◆ SOURCE MATERIAL:
(** C7: the first committer wins.  In any interleaving of sessions, once a
    transaction that wrote table [x] has committed, every REPEATABLE READ or
    SERIALIZABLE transaction that had begun before and wrote [x] fails to commit
    with a serialization error, however much later and whatever ran in between,
    and its COMMIT changes nothing shared. *)
Theorem txn_first_committer_wins {Expr Select P R} (execute : Database Expr Select -> Statement P -> run (Database Expr Select * result str R))
    to_sql (σ0 σ σ' : Sys) pa pb (ssa ssa' ssb : Session) ta tb sh1 x :
  (forall db s db' r, execute db s = Val (db', r) -> commit_version db' = commit_version db /\ table_versions db' = table_versions db) ->
  versions_ok (sh_db (sys_shared σ0)) -> rtc (sys_step execute to_sql) σ0 σ ->
  sys_sessions σ !! pa = Some ssa -> tx ssa = Some ta -> x ∈ write_set ta ->
  run_statement execute to_sql (sys_shared σ) ssa SCommit = Val (sh1, ssa', Ok (Command (lit "COMMIT"))) ->
  rtc (sys_step execute to_sql) (mk_system sh1 (<[pa := ssa']> (sys_sessions σ))) σ' ->
  sys_sessions σ' !! pb = Some ssb -> tx ssb = Some tb -> failed tb = false -> serializing tb = true -> x ∈ write_set tb ->
  snapshot_version tb <= commit_version (sh_db (sys_shared σ)) ->
  exists ssb', run_statement execute to_sql (sys_shared σ') ssb SCommit
      = Val (unlock_all (sys_shared σ') (pid ssb), ssb', Err CONFLICT) /\ tx ssb' = None.
Proof.
  intros Hx V0 R0 _ Ta Xa Ea R1 _ Tb Fb Sb Xb Snap.
  destruct (sys_later execute to_sql σ0 σ Hx R0 V0) as [_ V].
  assert (exists sh2, publish (sys_shared σ) ta = Some sh2 /\ sh_db sh1 = sh_db sh2) as (sh2 & Ep & Ed).
  { cbn [run_statement] in Ea. unfold commit in Ea. rewrite Ta in Ea. destruct (failed ta); [discriminate|].
    destruct (publish (sys_shared σ) ta) as [sh2|]; [|discriminate]. exists sh2. split; [done|]. by injection Ea as <- _. }
  destruct (publish_later _ _ _ Ep V) as (_ & V2 & St). specialize (St x Xa).
  destruct (sys_later execute to_sql (mk_system sh1 (<[pa := ssa']> (sys_sessions σ))) σ' Hx R1) as [[_ L] _]; [cbn; by rewrite Ed|].
  specialize (L x). cbn [sys_shared] in L. rewrite Ed, St in L.
  cbn [run_statement]. unfold commit. rewrite Tb, Fb. unfold publish. rewrite Sb.
  rewrite (conflict_spec _ _ _ x Xb) by lia. cbn [andb]. by eexists.
Qed.

(** Two sessions that each hold an open SERIALIZABLE transaction. *)
Definition toy_open (p : Z) (s : Statement (list Value)) : @Session unit unit :=
  match run_script toy_execute toy_sql toy_shared (toy_session p) [SBegin (Some Serializable) None; s] with
  | Val (_, ss, _) => ss | Panic => toy_session p end.
Definition toy_tx (p : Z) (s : Statement (list Value)) : @Transaction unit unit :=
  default (mk_tx db_new [] [] false ReadCommitted false 0 ∅) (tx (toy_open p s)).
Definition toy_sys : @Sys unit unit := mk_system toy_shared {[ 1 := toy_open 1 insert_a; 2 := toy_open 2 insert_a ]}.
(** The state after the first of them committed. *)
Definition toy_sh1 : @Shared unit unit := (commit (R := unit) toy_shared (toy_open 1 insert_a)).1.1.

Lemma txn_first_committer_wins_witness :
  exists ssb', run_statement toy_execute toy_sql toy_sh1 (toy_open 2 insert_a) SCommit
    = Val (unlock_all toy_sh1 (pid (toy_open 2 insert_a)), ssb', Err CONFLICT).
Proof.
  destruct (txn_first_committer_wins toy_execute toy_sql toy_sys toy_sys
    (mk_system toy_sh1 (<[1 := session_new 1]> (sys_sessions toy_sys))) 1 2
    (toy_open 1 insert_a) (session_new 1) (toy_open 2 insert_a) (toy_tx 1 insert_a) (toy_tx 2 insert_a) toy_sh1 (lit "a"))
    as (ssb' & E & _).
  - intros db s db' r. destruct s; try (intros [= <- _]; split; reflexivity). cbn.
    destruct (tables db !! table); [|intros [= <- _]; split; reflexivity].
    destruct (push_row no_eval _ _); cbn; [intros [= <- _]; split; reflexivity|discriminate].
  - intros x. unfold table_version. change (table_versions (sh_db (sys_shared toy_sys))) with (∅ : gmap str Z). rewrite lookup_empty. cbn. lia.
  - apply rtc_refl.
  - vm_compute. reflexivity.
  - vm_compute. reflexivity.
  - apply (bool_decide_unpack _). vm_compute. exact I.
  - vm_compute. reflexivity.
  - apply rtc_refl.
  - vm_compute. reflexivity.
  - vm_compute. reflexivity.
  - vm_compute. reflexivity.
  - vm_compute. reflexivity.
  - apply (bool_decide_unpack _). vm_compute. exact I.
  - vm_compute. discriminate.
  - exists ssb'. cbn [sys_shared] in E. exact E.
Defined.
(* ===== verification/Server.v ===== *)
(** The connection loop of crates/server/src/server.rs: startup, authentication,
    the simple and the extended query protocol, notices and notifications, and
    the clean-up at the end of a connection.  The transaction layer is behind an
    interface, [StatementRunner], which [Txn.run_statement] implements; the parser,
    parameter substitution and [describe_statement] are parameters. *)

From stdpp Require Import gmap.
From S2P Require Import Prelude Utf8 Numeric Types Float Storage Database Disk Lock Txn Protocol Wire Copy Crypto Auth Hba.

#[local] Open Scope Z_scope.

(** * Settings (storage.rs) *)

Definition GUC_DEFAULTS : list (str * str) :=
  (fun '(n, v) => (lit n, lit v)) <$>
  [("server_encoding", "UTF8"); ("client_encoding", "UTF8"); ("standard_conforming_strings", "on"); ("DateStyle", "ISO, MDY");
   ("TimeZone", "UTC"); ("IntervalStyle", "postgres"); ("integer_datetimes", "on"); ("transaction_isolation", "read committed");
   ("transaction_read_only", "off"); ("application_name", ""); ("statement_timeout", "0"); ("idle_in_transaction_session_timeout", "0");
   ("lock_timeout", "0"); ("bytea_output", "hex"); ("extra_float_digits", "1")]%string.
Definition guc_default (name : str) : option str :=
  snd <$> find (fun '(n, _) => str_eqb (ascii_lowercase n) (ascii_lowercase name)) GUC_DEFAULTS.
Definition search_path_text {E S} (db : Database E S) : str := join_with (lit ", ") (search_path db).
Definition guc {E S} (db : Database E S) (name : str) : option str :=
  let key := ascii_lowercase name in
  if str_eqb key (lit "search_path") then Some (search_path_text db)
  else match system_settings db !! key with Some v => Some v | None => guc_default key end.

(** * Sessions *)

Section server.
Context {Expr Select P : Type}.
Abbreviation DB := (Database Expr Select).
Abbreviation Stmt := (Statement P).
Abbreviation Sh := (@Shared Expr Select).
Abbreviation Ss := (@Session Expr Select).
Abbreviation reply := (result str (ExecResult (R := ExecOutcome))).

(** [Statement]: the variants the connection layer looks at. *)
Inductive SqlStatement :=
| SqlEmpty
| SqlCopy (c : Copy Select)
| SqlOther (s : Stmt).

Variable run_stmt : Sh -> Ss -> Stmt -> run (Sh * Ss * reply).
Variable parse_sql : str -> res str (list SqlStatement).
Variable bind_statement : SqlStatement -> list Value -> result str SqlStatement.
Variable describe_statement : DB -> SqlStatement -> res str (option (list FieldDescription)).
Variable select_stmt : Select -> Stmt.
Variable insert_payload : option (list str) -> list (list LitExpr) -> P.
Variable read_error : str.

Record Prepared := mk_prepared { pr_statements : list SqlStatement; param_oids : list Z }.
Record Portal := mk_portal { po_statements : list SqlStatement; result_formats : list Z }.

(** The part of [Session] that the transaction layer does not see. *)
Record Client := mk_client {
  session : Ss;
  prepared : gmap str Prepared;
  portals : gmap str Portal;
  skip_until_sync : bool
}.
Definition set_session (cl : Client) (ss : Ss) : Client := mk_client ss (prepared cl) (portals cl) (skip_until_sync cl).
Definition set_skip (cl : Client) (b : bool) : Client := mk_client (session cl) (prepared cl) (portals cl) b.

(** What the outside does while statements run: for each statement, whether a
    connection with a matching CancelRequest set the backend's cancel flag since
    the one before, and whether its timeout fired; the contents of the files. *)
Record World := mk_world { events : list (bool * bool); files : gmap str (list Z) }.
Definition next_event (w : World) : bool * bool * World :=
  match events w with e :: es => (e, mk_world es (files w)) | [] => (false, false, w) end.

(** An [io::Error] that ends a connection, with the state it ends in. *)
Definition ConnError : Type := ProtoError * (World * Sh).
Definition at_state {A} (w : World) (sh : Sh) (m : res ProtoError A) : res ConnError A :=
  match m with Panic => Panic | Val (Ok a) => Val (Ok a) | Val (Err e) => Val (Err (e, (w, sh))) end.

(** * Small steps *)

Definition mark_error (ss : Ss) : Ss :=
  match tx ss with
  | Some t => set_tx ss FAILED_TX (Some (mk_tx (tx_db t) (buffered t) (savepoints t) true (isolation t) (read_only t) (snapshot_version t) (write_set t)))
  | None => ss
  end.

Definition clear_notices (ss : Ss) : Ss :=
  mk_session (tx_status ss) (tx ss) (pid ss) [] (prepared_gids ss) (default_isolation ss) (default_read_only ss).
Definition send_notice (n : Notice) : list Z :=
  finish (put_u8 0 (put_tagged 77 (message n) (put_tagged 67 (code n) (put_tagged 86 (severity n) (put_tagged 83 (severity n) (mb_new 78)))))).
Definition flush_notices (ss : Ss) : Ss * list Z := (clear_notices ss, flat_map send_notice (notices ss)).

Definition send_notification (n : Notification) : list Z :=
  finish (put_cstr (note_payload n) (put_cstr (note_channel n) (put_i32 (sender_pid n) (mb_new 65)))).
Definition deliver_notifications (sh : Sh) (p : Z) : Sh * list Z :=
  match backends sh !! p with
  | Some b => (set_backends sh (<[p := mk_handle (secret b) (cancel b) []]> (backends sh)), flat_map send_notification (notifications b))
  | None => (sh, [])
  end.
Definition ready_for_query (sh : Sh) (ss : Ss) : Sh * list Z :=
  let '(sh, out) := deliver_notifications sh (pid ss) in (sh, out ++ send_ready_for_query (tx_status ss)).

Definition CANCELED : str := lit "canceling statement due to user request".
Definition TIMED_OUT : str := lit "canceling statement due to statement timeout".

◆ WHAT YOU HAVE TO DO:
From the data above, output only the lines between the line containing "(** The connection" and the line containing "(fun '(n, v) => (lit n, lit v)) <$>", inclusive, exactly as written.

◆ EXERCISE SOLUTION:
(** The connection loop of crates/server/src/server.rs: startup, authentication,
    the simple and the extended query protocol, notices and notifications, and
    the clean-up at the end of a connection.  The transaction layer is behind an
    interface, [StatementRunner], which [Txn.run_statement] implements; the parser,
    parameter substitution and [describe_statement] are parameters. *)

From stdpp Require Import gmap.
From S2P Require Import Prelude Utf8 Numeric Types Float Storage Database Disk Lock Txn Protocol Wire Copy Crypto Auth Hba.

#[local] Open Scope Z_scope.

(** * Settings (storage.rs) *)

Definition GUC_DEFAULTS : list (str * str) :=
  (fun '(n, v) => (lit n, lit v)) <$>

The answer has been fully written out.